Category 1 — Execution failure: Reset, but fix the infrastructure first.
The failure cause is fixable and external to your trading. Fix the specific issue that caused the blow (reconfigure the copier, verify the risk limits, address whatever went wrong), then reset. But confirm the fix is actually in place before resetting — a reset that walks into the same misconfiguration produces the same outcome.

Category 2 — Rule misunderstanding: Reset after studying the specific rule thoroughly.
Resetting before fully understanding the rule that tripped you guarantees another violation of the same rule. Read the relevant ToS section carefully. If it's ambiguous, email the firm's support for clarification before resetting. One support email asking "can you clarify how X works in your evaluation?" is worth infinitely more than a $150 reset that ends the same way.

Category 3 — Strategy failure (variance likely): Reset, sized down.
If the strategy has a track record of success and the evaluation period's conditions were genuinely unusual — an unusually low-volatility month, a sustained trending environment that the strategy doesn't fit — a reset is reasonable. But reset with reduced size (trade at 50-75% of normal position size) to reduce the probability of the same variance sequence repeating before the strategy's edge can accumulate.

Category 3 — Strategy failure (possible structural): Pause before resetting.
If the strategy has been consistently underperforming across multiple evaluations or funded accounts — not one bad period but a pattern of failure — resetting accelerates losses while ignoring the actual problem. Take 2-4 weeks of paper trading or minimum-size live trading to diagnose what's genuinely not working before committing more evaluation capital.

Category 4 — Discipline failure: Don't reset until the behavioral pattern has changed.
A reset that doesn't address the discipline failure walks directly into the same outcome.

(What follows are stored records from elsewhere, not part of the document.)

(** * The investment-decision calculation engine of stock-backend

    A shallow embedding of the calculation engine of
    [pkg/services/calculations.go]: [CalculateMetrics] (position metrics),
    [CalculatePortfolioMetrics] (portfolio aggregation),
    [CalculateBuyZoneResult] and [CalculateSellZoneResult] (zone queries),
    [solvePriceForEVThreshold] and [expectedValueAtPrice]; of its two
    older versions, the one of [internal/services/calculations.go] and the
    first one, which [internal/services/calculations_test.go] tests; and
    of the code around the engine: the currency conversions of
    [pkg/services/exchange_rate_service.go], the portfolio summary of
    [pkg/api/handlers/portfolio_handler.go] and the scheduled update of a
    position of [pkg/scheduler].

    Numbers.  The engine is embedded twice.  The exact reading models
    Go's [float64] by the rationals [Q]: every operation is exact, there
    is no rounding, no overflow, no underflow, no NaN and no infinity, so
    [math.IsNaN] and [math.IsInf] are constantly false; a statement about
    it is a statement about the formulas of the program in exact
    arithmetic.  The binary64 reading, module [Binary64], is the same text
    over IEEE 754 binary64 numbers with the operations of the processor;
    a statement about it is a statement about the numbers the program
    computes.  Exact results are compared with [==] ([Qeq]); a value that
    is copied unchanged, and every binary64 value, is compared with [=].
    Go's [int] field [SharesOwned] is a [Z].  A Go [map[string]float64] is
    a [gmap] with string keys, read with the zero value for an absent key.

    State.  [CalculateMetrics] mutates the record behind its pointer
    argument; here it is a function from the record before the call to the
    record after it, the pointer being taken to be non-nil.  Calls that
    leave the process (database queries, HTTP fetches) are arguments that
    give their outcome.

    The file has three parts: the functions of the program, the
    definitions the statements use, and the properties with their proofs. *)

From Stdlib Require Import QArith Qabs Qminmax Lqa ZArith Bool.
From Stdlib Require Floats.
From stdpp Require Import gmap strings.

Local Open Scope Q_scope.

(** ** Comparisons of [float64] values as booleans *)

Definition Qltb (x y : Q) : bool := negb (Qle_bool y x).
Definition Qleb (x y : Q) : bool := Qle_bool x y.
Definition Qeqb (x y : Q) : bool := Qeq_bool x y.

Infix "<?" := Qltb (at level 70, no associativity) : Q_scope.
Infix "<=?" := Qleb (at level 70, no associativity) : Q_scope.
Infix "=?" := Qeqb (at level 70, no associativity) : Q_scope.
Notation "x >? y" := (Qltb y x) (at level 70, no associativity, only parsing) : Q_scope.
Notation "x >=? y" := (Qleb y x) (at level 70, no associativity, only parsing) : Q_scope.

(** [math.IsNaN] and [math.IsInf] on exact numbers: a rational is neither.
    The checks of the source can fire only on binary64 numbers; there they
    are [PrimFloat.is_nan] and [PrimFloat.is_infinity], see
    [Binary64.solvePriceForEVThreshold]. *)
Definition IsNaN (_ : Q) : bool := false.
Definition IsInf (_ : Q) : bool := false.

(** ** The position record *)

(** Modelled from the spec: the declaration of [models.Stock] is not among
    the sources.  The fields are the ones the calculation engine and its
    tests read and write, with the names they use there; section 3 of the
    specification lists the same fields. *)
Record Stock : Type := mkStock {
  Ticker : string;
  Sector : string;
  Currency : string;
  CurrentPrice : Q;
  FairValue : Q;
  Beta : Q;
  ProbabilityPositive : Q;
  DownsideRisk : Q;
  SharesOwned : Z;
  AvgPriceLocal : Q;
  Volatility : Q;
  UpsidePotential : Q;
  BRatio : Q;
  ExpectedValue : Q;
  KellyFraction : Q;
  HalfKellySuggested : Q;
  Assessment : string;
  BuyZoneMin : Q;
  BuyZoneMax : Q;
  SellZoneLowerBound : Q;
  SellZoneUpperBound : Q;
  SellZoneStatus : string
}.

(** The zero value of the struct, [models.Stock{}]. *)
Definition zeroStock : Stock :=
  mkStock "" "" "" 0 0 0 0 0 0%Z 0 0 0 0 0 0 0 "" 0 0 0 0 "".

(** Field assignments [stock.F = v]. *)
Definition set_DownsideRisk (v : Q) (s : Stock) : Stock :=
  mkStock (Ticker s) (Sector s) (Currency s) (CurrentPrice s) (FairValue s)
    (Beta s) (ProbabilityPositive s) v (SharesOwned s) (AvgPriceLocal s)
    (Volatility s) (UpsidePotential s) (BRatio s) (ExpectedValue s)
    (KellyFraction s) (HalfKellySuggested s) (Assessment s) (BuyZoneMin s)
    (BuyZoneMax s) (SellZoneLowerBound s) (SellZoneUpperBound s)
    (SellZoneStatus s).

Definition set_ProbabilityPositive (v : Q) (s : Stock) : Stock :=
  mkStock (Ticker s) (Sector s) (Currency s) (CurrentPrice s) (FairValue s)
    (Beta s) v (DownsideRisk s) (SharesOwned s) (AvgPriceLocal s)
    (Volatility s) (UpsidePotential s) (BRatio s) (ExpectedValue s)
    (KellyFraction s) (HalfKellySuggested s) (Assessment s) (BuyZoneMin s)
    (BuyZoneMax s) (SellZoneLowerBound s) (SellZoneUpperBound s)
    (SellZoneStatus s).

Definition set_UpsidePotential (v : Q) (s : Stock) : Stock :=
  mkStock (Ticker s) (Sector s) (Currency s) (CurrentPrice s) (FairValue s)
    (Beta s) (ProbabilityPositive s) (DownsideRisk s) (SharesOwned s)
    (AvgPriceLocal s) (Volatility s) v (BRatio s) (ExpectedValue s)
    (KellyFraction s) (HalfKellySuggested s) (Assessment s) (BuyZoneMin s)
    (BuyZoneMax s) (SellZoneLowerBound s) (SellZoneUpperBound s)
    (SellZoneStatus s).

Definition set_BRatio (v : Q) (s : Stock) : Stock :=
  mkStock (Ticker s) (Sector s) (Currency s) (CurrentPrice s) (FairValue s)
    (Beta s) (ProbabilityPositive s) (DownsideRisk s) (SharesOwned s)
    (AvgPriceLocal s) (Volatility s) (UpsidePotential s) v (ExpectedValue s)
    (KellyFraction s) (HalfKellySuggested s) (Assessment s) (BuyZoneMin s)
    (BuyZoneMax s) (SellZoneLowerBound s) (SellZoneUpperBound s)
    (SellZoneStatus s).

Definition set_ExpectedValue (v : Q) (s : Stock) : Stock :=
  mkStock (Ticker s) (Sector s) (Currency s) (CurrentPrice s) (FairValue s)
    (Beta s) (ProbabilityPositive s) (DownsideRisk s) (SharesOwned s)
    (AvgPriceLocal s) (Volatility s) (UpsidePotential s) (BRatio s) v
    (KellyFraction s) (HalfKellySuggested s) (Assessment s) (BuyZoneMin s)
    (BuyZoneMax s) (SellZoneLowerBound s) (SellZoneUpperBound s)
    (SellZoneStatus s).

Definition set_KellyFraction (v : Q) (s : Stock) : Stock :=
  mkStock (Ticker s) (Sector s) (Currency s) (CurrentPrice s) (FairValue s)
    (Beta s) (ProbabilityPositive s) (DownsideRisk s) (SharesOwned s)
    (AvgPriceLocal s) (Volatility s) (UpsidePotential s) (BRatio s)
    (ExpectedValue s) v (HalfKellySuggested s) (Assessment s) (BuyZoneMin s)
    (BuyZoneMax s) (SellZoneLowerBound s) (SellZoneUpperBound s)
    (SellZoneStatus s).

Definition set_HalfKellySuggested (v : Q) (s : Stock) : Stock :=
  mkStock (Ticker s) (Sector s) (Currency s) (CurrentPrice s) (FairValue s)
    (Beta s) (ProbabilityPositive s) (DownsideRisk s) (SharesOwned s)
    (AvgPriceLocal s) (Volatility s) (UpsidePotential s) (BRatio s)
    (ExpectedValue s) (KellyFraction s) v (Assessment s) (BuyZoneMin s)
    (BuyZoneMax s) (SellZoneLowerBound s) (SellZoneUpperBound s)
    (SellZoneStatus s).

Definition set_Assessment (v : string) (s : Stock) : Stock :=
  mkStock (Ticker s) (Sector s) (Currency s) (CurrentPrice s) (FairValue s)
    (Beta s) (ProbabilityPositive s) (DownsideRisk s) (SharesOwned s)
    (AvgPriceLocal s) (Volatility s) (UpsidePotential s) (BRatio s)
    (ExpectedValue s) (KellyFraction s) (HalfKellySuggested s) v
    (BuyZoneMin s) (BuyZoneMax s) (SellZoneLowerBound s)
    (SellZoneUpperBound s) (SellZoneStatus s).

Definition set_BuyZoneMin (v : Q) (s : Stock) : Stock :=
  mkStock (Ticker s) (Sector s) (Currency s) (CurrentPrice s) (FairValue s)
    (Beta s) (ProbabilityPositive s) (DownsideRisk s) (SharesOwned s)
    (AvgPriceLocal s) (Volatility s) (UpsidePotential s) (BRatio s)
    (ExpectedValue s) (KellyFraction s) (HalfKellySuggested s) (Assessment s)
    v (BuyZoneMax s) (SellZoneLowerBound s) (SellZoneUpperBound s)
    (SellZoneStatus s).

Definition set_BuyZoneMax (v : Q) (s : Stock) : Stock :=
  mkStock (Ticker s) (Sector s) (Currency s) (CurrentPrice s) (FairValue s)
    (Beta s) (ProbabilityPositive s) (DownsideRisk s) (SharesOwned s)
    (AvgPriceLocal s) (Volatility s) (UpsidePotential s) (BRatio s)
    (ExpectedValue s) (KellyFraction s) (HalfKellySuggested s) (Assessment s)
    (BuyZoneMin s) v (SellZoneLowerBound s) (SellZoneUpperBound s)
    (SellZoneStatus s).

Definition set_SellZoneLowerBound (v : Q) (s : Stock) : Stock :=
  mkStock (Ticker s) (Sector s) (Currency s) (CurrentPrice s) (FairValue s)
    (Beta s) (ProbabilityPositive s) (DownsideRisk s) (SharesOwned s)
    (AvgPriceLocal s) (Volatility s) (UpsidePotential s) (BRatio s)
    (ExpectedValue s) (KellyFraction s) (HalfKellySuggested s) (Assessment s)
    (BuyZoneMin s) (BuyZoneMax s) v (SellZoneUpperBound s)
    (SellZoneStatus s).

Definition set_SellZoneUpperBound (v : Q) (s : Stock) : Stock :=
  mkStock (Ticker s) (Sector s) (Currency s) (CurrentPrice s) (FairValue s)
    (Beta s) (ProbabilityPositive s) (DownsideRisk s) (SharesOwned s)
    (AvgPriceLocal s) (Volatility s) (UpsidePotential s) (BRatio s)
    (ExpectedValue s) (KellyFraction s) (HalfKellySuggested s) (Assessment s)
    (BuyZoneMin s) (BuyZoneMax s) (SellZoneLowerBound s) v
    (SellZoneStatus s).

Definition set_SellZoneStatus (v : string) (s : Stock) : Stock :=
  mkStock (Ticker s) (Sector s) (Currency s) (CurrentPrice s) (FairValue s)
    (Beta s) (ProbabilityPositive s) (DownsideRisk s) (SharesOwned s)
    (AvgPriceLocal s) (Volatility s) (UpsidePotential s) (BRatio s)
    (ExpectedValue s) (KellyFraction s) (HalfKellySuggested s) (Assessment s)
    (BuyZoneMin s) (BuyZoneMax s) (SellZoneLowerBound s)
    (SellZoneUpperBound s) v.

(** ** Constants of [pkg/services/calculations.go] *)

Definition defaultProbabilityPositive : Q := 0.65.
Definition riskFreeRatePercent : Q := 4.0.
Definition minDownsideMagnitude : Q := 0.1.

(** ** The threshold solver and the forward formula *)

Definition calibrateDownsideRisk (beta : Q) : Q :=
  if beta <? 0.5 then -15.0
  else if beta <? 1.0 then -20.0
  else if beta <? 1.5 then -25.0
  else -30.0.

Definition expectedValueAtPrice
    (fairValue probabilityPositive downsideRisk currentPrice : Q) : Q :=
  if currentPrice <=? 0 then 0
  else
    let upsidePercent := ((fairValue - currentPrice) / currentPrice) * 100 in
    (probabilityPositive * upsidePercent)
    + ((1 - probabilityPositive) * downsideRisk).

Definition solvePriceForEVThreshold
    (fairValue probabilityPositive downsideRisk evThreshold : Q) : Q * bool :=
  let downsideMagnitude := Qabs downsideRisk in
  let denominator :=
    evThreshold + (100 * probabilityPositive)
    + ((1 - probabilityPositive) * downsideMagnitude) in
  if denominator <=? 0 then (0, false)
  else
    let price := (100 * probabilityPositive * fairValue) / denominator in
    if IsNaN price || IsInf price || (price <=? 0) then (0, false)
    else (price, true).

(** ** [CalculateMetrics]

    The Go function mutates [*stock] in ten numbered steps; each step is a
    function from the record before the step to the record after it, and
    [CalculateMetrics] runs them in order. *)

(** 1. Calibrate downside risk based on beta, unless explicitly provided. *)
Definition step1_calibrate (stock : Stock) : Stock :=
  if DownsideRisk stock =? 0 then
    if Beta stock >? 0 then
      set_DownsideRisk (calibrateDownsideRisk (Beta stock)) stock
    else
      set_DownsideRisk (-20.0) stock
  else stock.

(** 2. Upside Potential = ((Fair Value - Current Price) / Current Price) * 100 *)
Definition step2_upside (stock : Stock) : Stock :=
  if (CurrentPrice stock >? 0) && (FairValue stock >? 0) then
    set_UpsidePotential
      (((FairValue stock - CurrentPrice stock) / CurrentPrice stock) * 100)
      stock
  else stock.

(** 3. Use conservative default probability when missing/invalid. *)
Definition step3_probability (stock : Stock) : Stock :=
  if (ProbabilityPositive stock <=? 0) || (ProbabilityPositive stock >? 1) then
    set_ProbabilityPositive defaultProbabilityPositive stock
  else stock.

(** 4. b Ratio = Upside % / |Downside %| with a small floor on downside. *)
Definition step4_bratio (stock : Stock) : Stock :=
  let downsideMagnitude := Qabs (DownsideRisk stock) in
  let downsideMagnitude :=
    if downsideMagnitude <? minDownsideMagnitude then minDownsideMagnitude
    else downsideMagnitude in
  set_BRatio (UpsidePotential stock / downsideMagnitude) stock.

(** 5. Expected Value (EV) = (p * Upside %) + ((1 - p) * Downside %) *)
Definition step5_ev (stock : Stock) : Stock :=
  set_ExpectedValue
    ((ProbabilityPositive stock * UpsidePotential stock)
     + ((1 - ProbabilityPositive stock) * DownsideRisk stock))
    stock.
(** ** The classification task *)

(** The loop that appends the windows it keeps is a filter. *)
Lemma foldl_append_filter {A : Type} (keep : A -> bool) (xs acc : list A) :
  foldl (fun ws w => if keep w then ws ++ [w] else ws) acc xs
  = acc ++ filter (fun w => keep w = true) xs.
Proof.
  revert acc. induction xs as [| x xs IH]; intros acc; simpl.
  - by rewrite app_nil_r.
  - rewrite IH, filter_cons. destruct (keep x) eqn:Hx.
    + rewrite decide_True by done. by rewrite <- app_assoc.
    + rewrite decide_False by done. done.
Qed.

Lemma np_sum_nonneg (xs : list Z) : Forall (fun v => 0 <= v) xs -> 0 <= np_sum xs.
Proof. induction 1 as [| x xs Hx _ IH]; simpl; lia. Qed.

Lemma train_windows_positive_sum `{BoxOps} (scene : SceneObj)
    (options : TaskOptions) :
  get_train_windows scene options =
    filter (fun window =>
              0 < np_sum (ravel (get_chip (raster_source scene) window)))
           (get_windows (get_extent (raster_source scene))
                        (chip_size options) (chip_size options)).
Proof.
  unfold get_train_windows.
  rewrite (foldl_append_filter
             (fun w => 0 <? np_sum (ravel (get_chip (raster_source scene) w)))).
  simpl. apply list_filter_iff. intros w. apply Z.ltb_lt.
Qed.

(** C8, as stated, fails: a cell whose chip sums to a negative number does
    not sum to zero, and [get_train_windows] leaves it out. *)
Lemma train_windows_drop_negative_sum :
  @get_train_windows grid_boxes signed_scene one_pixel_chips
    = [make_square 0 0 1; make_square 1 1 1]
  /\ @train_windows_nonzero_sum grid_boxes signed_scene one_pixel_chips
     = [make_square 0 0 1; make_square 1 0 1; make_square 1 1 1]
  /\ np_sum (ravel (read_chip (make_square 1 0 1))) = -3
  /\ @get_train_windows grid_boxes signed_scene one_pixel_chips
     <> @train_windows_nonzero_sum grid_boxes signed_scene one_pixel_chips.
Proof. repeat split; try reflexivity. by vm_compute. Qed.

The pattern that blew the last account is still there. Resetting is just paying to experience it again. What specifically has changed? What new rule or automation is now in place to prevent the same override from happening? If the honest answer is "nothing," don't reset yet.


The Reset Economics

Most prop firms offer resets at a discounted rate compared to a fresh evaluation — typically 30-60% of the original evaluation fee. The economic question: is a discounted reset better than starting fresh?

Factors favoring a reset:

  • Reset fee is substantially lower than a new evaluation
  • The reset account resumes at the original parameters (no credit toward the prior evaluation's progress lost)
  • You're confident the failure cause has been addressed

Factors favoring a new evaluation:

  • The account was at a firm you've since decided isn't optimal for your approach
  • The reset price plus the additional evaluation overhead approaches the cost of a new, better-structured evaluation elsewhere
  • The specific account plan (account size, drawdown type) isn't the best fit for your current strategy

One factor that should never drive the decision: sunk cost. "I already paid $150 for this evaluation, I should reset and get my money's worth" is the sunk cost fallacy. The $150 is gone regardless of whether you reset. The question is whether the reset is the best use of additional capital going forward — a forward-looking decision, not a backward-looking one.